Faculty of Associated Medical Sciences, Centre for Research and Development of Medical Diagnostic Laboratories, Khon Kaen University, Khon Kaen, Thailand.
Faculty of Medicine, Mahasarakham University, Mahasarakham, Thailand.
Int J Lab Hematol. 2021 Jun;43(3):500-505. doi: 10.1111/ijlh.13406. Epub 2020 Nov 27.
A high frequency of β-thalassemia in Lao People's Democratic Republic necessitates the importance of complete molecular data before a prevention and control program could be established. Limited data are available for Lao PDR. We have now reported an extended information on the molecular basis of β-hemoglobinopathies in this population.

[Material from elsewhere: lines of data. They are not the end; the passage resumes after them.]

(* ===== verification/Ares.v ===== *)
(** * The programs of [c-ares/]

    Nine programs that ask the resolver library c-ares for names, addresses and records,
    wait for the answers and print them in callbacks.  The library is a parameter: what
    its calls answer, and in [ares_process] and in the requests themselves which callbacks
    it runs with what; [select] and [ares_timeout] only wait.  The programs are as they
    are: their callbacks, [wait_ares] and [main], on the memory they get from the library
    and give back, as in [Windows]. *)

From stdpp Require Import strings gmap.
From S2P Require Import Prelude Windows Ttl.

(** ** What the programs see of the library *)

Definition AF_UNSPEC : Z := 0.
Definition AF_INET : Z := 2.
Definition AF_INET6 : Z := 10.
Definition INET_ADDRSTRLEN : Z := 16.
Definition INET6_ADDRSTRLEN : Z := 46.
Definition ARES_LIB_INIT_ALL : Z := 1.
Definition ARES_FLAG_USEVC : Z := 1.
Definition ARES_FLAG_STAYOPEN : Z := 16.
Definition ARES_AI_CANONNAME : Z := 1.
Definition C_IN : Z := 1.
Definition T_A : Z := 1.
Definition T_PTR : Z := 12.

Record hostent := mkHostent { h_name : list Z; h_addrtype : Z; h_addr_list : list (list Z) }.
Record addrinfo_node := mkNode { ai_family : Z; ai_addr : list Z }.
Record ares_addrinfo := mkAddrinfo { name : list Z; nodes : list addrinfo_node }.

(** The options that a program sets. *)
Record ares_options := mkOptions {
  flags : option Z; timeout : option Z; tries : option Z; lookups : option (list Z)
}.

(** The callbacks of requests, by the kind of function. *)
Inductive callback := HostbynameCb | HostbyaddrCb | AddrinfoCb | QueryACb | QueryPtrCb.

Inductive request :=
| GetHostByName (host : list Z) (family : Z)
| GetHostByAddr (addr : list Z) (family : Z)
| GetAddrInfo (host : list Z) (ai_flags family : Z)
| Query (host : list Z) (class type : Z)
| Send (query : list Z).

(** What a callback gets: status, timeouts, and a host, addresses or a message. *)
Inductive answer :=
| Host (status timeouts : Z) (host : option hostent)
| Addr (status timeouts : Z) (result : option ares_addrinfo)
| Data (status timeouts : Z) (abuf : list Z).

(** What the library does in a call, in order: a socket is created or changes state, a
    request is over. *)
Inductive event :=
| SockCreated (fd type : Z)
| SockState (fd read write : Z)
| Done (c : callback) (a : answer).

(** The library as functions of [L], the state of the library and of the network, and the
    conversions of [arpa/inet.h]. *)
Record resolver (L : Type) := mkResolver {
  r_library_init : Z -> L -> Z * L;
  r_init_options : ares_options -> L -> Z * L;
  r_set_servers : list Z -> L -> unit * L;
  (** A request with its callback: what happens at once. *)
  r_ask : request -> callback -> L -> list event * L;
  (** [ares_create_query(name, class, type, id, rd, ...)]: status and message. *)
  r_create_query : list Z -> Z -> Z -> Z -> Z -> L -> (Z * list Z) * L;
  r_fds : L -> Z;
  r_process : L -> list event * L;
  r_destroy : L -> list event * L;
  r_strerror : Z -> list Z;
  r_parse_a_reply : list Z -> Z * hostent;
  r_parse_ptr_reply : list Z -> Z * hostent;
  r_parse_txt_reply : list Z -> Z * list Z;
  r_expand_name : nat -> list Z -> Z * nat;
  (** [inet_ntop(family, addr, buf, size)]: [None] is a null pointer, [buf] stays as it was. *)
  r_inet_ntop : Z -> list Z -> Z -> option (list Z);
  r_inet_pton : Z -> list Z -> list Z
}.
Arguments r_library_init {L} _.
Arguments r_init_options {L} _.
Arguments r_set_servers {L} _.
Arguments r_ask {L} _.
Arguments r_create_query {L} _.
Arguments r_fds {L} _.
Arguments r_process {L} _.
Arguments r_destroy {L} _.
Arguments r_strerror {L} _.
Arguments r_parse_a_reply {L} _.
Arguments r_parse_ptr_reply {L} _.
Arguments r_parse_txt_reply {L} _.
Arguments r_expand_name {L} _.
Arguments r_inet_ntop {L} _.
Arguments r_inet_pton {L} _.
Lemma toy_round l : answering (whole toy) l.1 (toy_process l).1 [].
Proof.
  destruct l as [l now]. unfold toy_process. cbn [fst]. constructor.
  induction l as [|[c due] l IH]; [constructor|]. cbn [fmap list_fmap fst].
  apply (ans_done _ [] c due l); [|exact IH]. destruct c; cbn.
  - intros h [= <-]. by left.
  - by intros h [= <-].
  - done.
  - exists 8, None. by vm_compute.
  - exists 8, None. by vm_compute.
Qed.

Lemma toy_documented : documented toy (whole toy) fst snd 1.
Proof.
  split; try (cbn; intros; split; [done|lia]).
  - intros r c l. cbn. exists (S l.2). split; [lia|]. split; [|lia]. repeat constructor.
  - intros l Hl. pose proof (toy_round l) as A. cbn [r_process toy]. split; [exact A|]. cbn. split; [lia|constructor].
  - intros [[|p l] now]; cbn; [done|]. split; [lia|done].
  - intros l. pose proof (toy_round l) as A. cbn [r_destroy toy]. split; [exact A|]. cbn. split; [done|lia].
Qed.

The study was done on 519 unrelated Laos subjects requested for thalassemia investigation. Hematological data were recorded. Hb profiles were obtained using a capillary electrophoresis system. α-And β-globin genotyping was performed using PCR and related techniques.
Among the 519 subjects, 287 (55.3%) were found to carry β-hemoglobinopathies based on Hb and DNA analyses. These included Hb E carriers (n = 135), homozygous Hb E (n = 47), β-thalassemia carriers (n = 70), Hb E-β-thalassemia (n = 25), homozygous β-thalassemia (n = 4), heterozygous δβ -thalassemia (n = 2), and carriers of the β-Hb variant (n = 3). Mutation analysis identified in addition to the Hb E, 8 different β-thalassemia mutations including codon 17 (A-T), codons 41/42 (-TTCT), NT-28 (A-G), codons 71/72 (+A), IVS1-1 (G-T), 3.4 kb deletion, an initiation codon (T-G) and IVS2-654 (C-T). Two δβ -thalassemia carriers (12.6 kb deletion) and three subjects with Hb Hope (β ) were identified. Hematological features associated with these β-hemoglobinopathies were presented.
β-hemoglobinopathies in the Laos population is heterogeneous. This information is relevant for setting up a molecular diagnostics and can provide a basis for genetic counseling and enable prenatal diagnosis.
由于老挝人民民主共和国β-地中海贫血症的高发率,在建立预防和控制计划之前,必须要有完整的分子数据。老挝人民民主共和国的数据有限。我们现在报告了该人群中β-血红蛋白病分子基础的扩展信息。
该研究对 519 名要求进行地中海贫血症检查的非亲属老挝人进行了研究。记录了血液学数据。使用毛细管电泳系统获得 Hb 谱。使用 PCR 和相关技术进行α和β珠蛋白基因分型。
在 519 名受试者中,根据 Hb 和 DNA 分析,发现 287 名(55.3%)携带β-血红蛋白病。这些包括 Hb E 携带者(n=135),Hb E 纯合子(n=47),β-地中海贫血携带者(n=70),Hb E-β-地中海贫血(n=25),Hb 纯合子β-地中海贫血(n=4),杂合子δβ-地中海贫血(n=2)和β-血红蛋白变异体携带者(n=3)。突变分析除了发现 Hb E 以外,还鉴定出 8 种不同的β-地中海贫血突变,包括密码子 17(A-T),密码子 41/42(-TTCT),NT-28(A-G),密码子 71/72(+A),IVS1-1(G-T),3.4kb 缺失,起始密码子(T-G)和 IVS2-654(C-T)。鉴定出了 2 名δβ-地中海贫血携带者(12.6kb 缺失)和 3 名 Hb Hope(β)携带者。介绍了与这些β-血红蛋白病相关的血液学特征。
老挝人群中的β-血红蛋白病呈异质性。这些信息对于建立分子诊断具有重要意义,并为遗传咨询提供了基础,并能够进行产前诊断。